● WHAT THE TASK REQUIRES
Exactly as written, reproduce all of the entries.

● INPUT DATA
(** ** The kernel's view *)
(** The address of block [bn] of an inode, as [bmap] of kernel/fs.c finds it
    (0: not allocated, read as zeros). *)
Definition kaddr (im : list (list Z)) (d : dinode) (bn : nat) : Z :=
  if decide (bn < 12)%nat then aget 0 (di_addrs d) (Z.of_nat bn)
  else if decide (aget 0 (di_addrs d) NDIRECT = 0) then 0
  else word (sec im (aget 0 (di_addrs d) NDIRECT)) (Z.of_nat bn - NDIRECT).
Definition kblock (im : list (list Z)) (a : Z) : list Z := if decide (a = 0) then zeroes else sec im a.
Definition kblocks (d : dinode) : nat := nb (Z.to_nat (di_size d)).
(** The bytes of the whole file: what [readi] returns where the blocks are
    allocated (reading one that is not would allocate it). *)
Definition kcontent (im : list (list Z)) (d : dinode) : list Z :=
  take (Z.to_nat (di_size d)) (concat (map (fun bn => kblock im (kaddr im d bn)) (seq 0 (kblocks d)))).
(** The blocks an inode occupies. *)
Definition kused (im : list (list Z)) (d : dinode) : list Z :=
  filter (fun a => a <> 0) ((kaddr im d <$> seq 0 (kblocks d)) ++ [aget 0 (di_addrs d) NDIRECT]).
Definition kinode (im : list (list Z)) (inum : Z) : dinode := dinode_dec (ino im inum).

Lemma filter_nonzero (l : list Z) : Forall (fun a => a <> 0) l -> filter (fun a => a <> 0) l = l.
Proof. induction 1 as [|a l Ha H IH]; [done|]. by rewrite filter_cons_True, IH. Qed.
Lemma filter_zeros k : filter (fun a => a <> 0) (replicate k 0) = [].
Proof. induction k as [|k IH]; [done|]. cbn [replicate]. rewrite filter_cons_False; [done|]. by intros []. Qed.

Section View.
Context {im : list (list Z)} {fb : Z} {A : afile} {pad : nat} {R : list afile}.
Hypothesis G : growing im fb A pad R.
Hypothesis Hpad : (pad < 1024)%nat.
Let range b : b ∈ blocks_of A -> 0 < b < 4294967296.
Proof. intros Hb. pose proof (g_pos G b Hb) as Hr. pose proof (io_fb _ _ (g_img _ _ _ _ _ G)). change nmeta with 46 in *. change FSSIZE with 2000 in *. lia. Qed.

Lemma kaddr_nth sz bn : (bn < 268)%nat -> kaddr im (set_size sz (din_of A)) bn = nth bn (af_bl A) 0.
Proof.
  intros Hb. unfold kaddr. change (di_addrs (set_size sz (din_of A))) with (di_addrs (din_of A)). destruct (decide (bn < 12)%nat) as [|N]; [by apply din_direct|].
  rewrite din_indirect. destruct (g_file _ _ _ _ _ G) as [_ F2 F3 F4]. destruct (decide (af_ib A = 0)) as [Hi|Hi].
  - rewrite nth_overflow; [done|]. specialize (F3 Hi). lia.
  - destruct (F4 Hi) as [H12 E]. rewrite E. change NDIRECT with 12. replace (Z.of_nat bn - 12) with (Z.of_nat (bn - 12)) by lia.
    destruct (Nat.lt_ge_cases bn (length (af_bl A))) as [Hl|Hl].
    + destruct (lookup_lt_is_Some_2 (af_bl A) bn Hl) as [x Hx]. rewrite (nth_lookup_Some _ _ _ _ Hx). apply word_enc4.
      * rewrite lookup_app_l by (rewrite length_drop; lia). rewrite lookup_drop. by replace (12 + (bn - 12))%nat with bn by lia.
      * assert (0 < x < 4294967296); [|lia]. apply range, elem_of_app. left. by eapply list_elem_of_lookup_2.
    + rewrite nth_overflow by done. apply word_enc4; [|lia]. rewrite lookup_app_r by (rewrite length_drop; lia).
      apply lookup_replicate_2. rewrite length_drop. lia.
Qed.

● ANSWER BOX
(** ** The kernel's view *)
(** The address of block [bn] of an inode, as [bmap] of kernel/fs.c finds it
    (0: not allocated, read as zeros). *)
Definition kaddr (im : list (list Z)) (d : dinode) (bn : nat) : Z :=
  if decide (bn < 12)%nat then aget 0 (di_addrs d) (Z.of_nat bn)
  else if decide (aget 0 (di_addrs d) NDIRECT = 0) then 0
  else word (sec im (aget 0 (di_addrs d) NDIRECT)) (Z.of_nat bn - NDIRECT).
Definition kblock (im : list (list Z)) (a : Z) : list Z := if decide (a = 0) then zeroes else sec im a.
Definition kblocks (d : dinode) : nat := nb (Z.to_nat (di_size d)).
(** The bytes of the whole file: what [readi] returns where the blocks are
    allocated (reading one that is not would allocate it). *)
Definition kcontent (im : list (list Z)) (d : dinode) : list Z :=
  take (Z.to_nat (di_size d)) (concat (map (fun bn => kblock im (kaddr im d bn)) (seq 0 (kblocks d)))).
(** The blocks an inode occupies. *)
Definition kused (im : list (list Z)) (d : dinode) : list Z :=
  filter (fun a => a <> 0) ((kaddr im d <$> seq 0 (kblocks d)) ++ [aget 0 (di_addrs d) NDIRECT]).
Definition kinode (im : list (list Z)) (inum : Z) : dinode := dinode_dec (ino im inum).

Lemma filter_nonzero (l : list Z) : Forall (fun a => a <> 0) l -> filter (fun a => a <> 0) l = l.
Proof. induction 1 as [|a l Ha H IH]; [done|]. by rewrite filter_cons_True, IH. Qed.
Lemma filter_zeros k : filter (fun a => a <> 0) (replicate k 0) = [].
Proof. induction k as [|k IH]; [done|]. cbn [replicate]. rewrite filter_cons_False; [done|]. by intros []. Qed.

Section View.
Context {im : list (list Z)} {fb : Z} {A : afile} {pad : nat} {R : list afile}.
Hypothesis G : growing im fb A pad R.
Hypothesis Hpad : (pad < 1024)%nat.
Let range b : b ∈ blocks_of A -> 0 < b < 4294967296.
Proof. intros Hb. pose proof (g_pos G b Hb) as Hr. pose proof (io_fb _ _ (g_img _ _ _ _ _ G)). change nmeta with 46 in *. change FSSIZE with 2000 in *. lia. Qed.

Lemma kaddr_nth sz bn : (bn < 268)%nat -> kaddr im (set_size sz (din_of A)) bn = nth bn (af_bl A) 0.
Proof.
  intros Hb. unfold kaddr. change (di_addrs (set_size sz (din_of A))) with (di_addrs (din_of A)). destruct (decide (bn < 12)%nat) as [|N]; [by apply din_direct|].
  rewrite din_indirect. destruct (g_file _ _ _ _ _ G) as [_ F2 F3 F4]. destruct (decide (af_ib A = 0)) as [Hi|Hi].
  - rewrite nth_overflow; [done|]. specialize (F3 Hi). lia.
  - destruct (F4 Hi) as [H12 E]. rewrite E. change NDIRECT with 12. replace (Z.of_nat bn - 12) with (Z.of_nat (bn - 12)) by lia.
    destruct (Nat.lt_ge_cases bn (length (af_bl A))) as [Hl|Hl].
    + destruct (lookup_lt_is_Some_2 (af_bl A) bn Hl) as [x Hx]. rewrite (nth_lookup_Some _ _ _ _ Hx). apply word_enc4.
      * rewrite lookup_app_l by (rewrite length_drop; lia). rewrite lookup_drop. by replace (12 + (bn - 12))%nat with bn by lia.
      * assert (0 < x < 4294967296); [|lia]. apply range, elem_of_app. left. by eapply list_elem_of_lookup_2.
    + rewrite nth_overflow by done. apply word_enc4; [|lia]. rewrite lookup_app_r by (rewrite length_drop; lia).
      apply lookup_replicate_2. rewrite length_drop. lia.
Qed.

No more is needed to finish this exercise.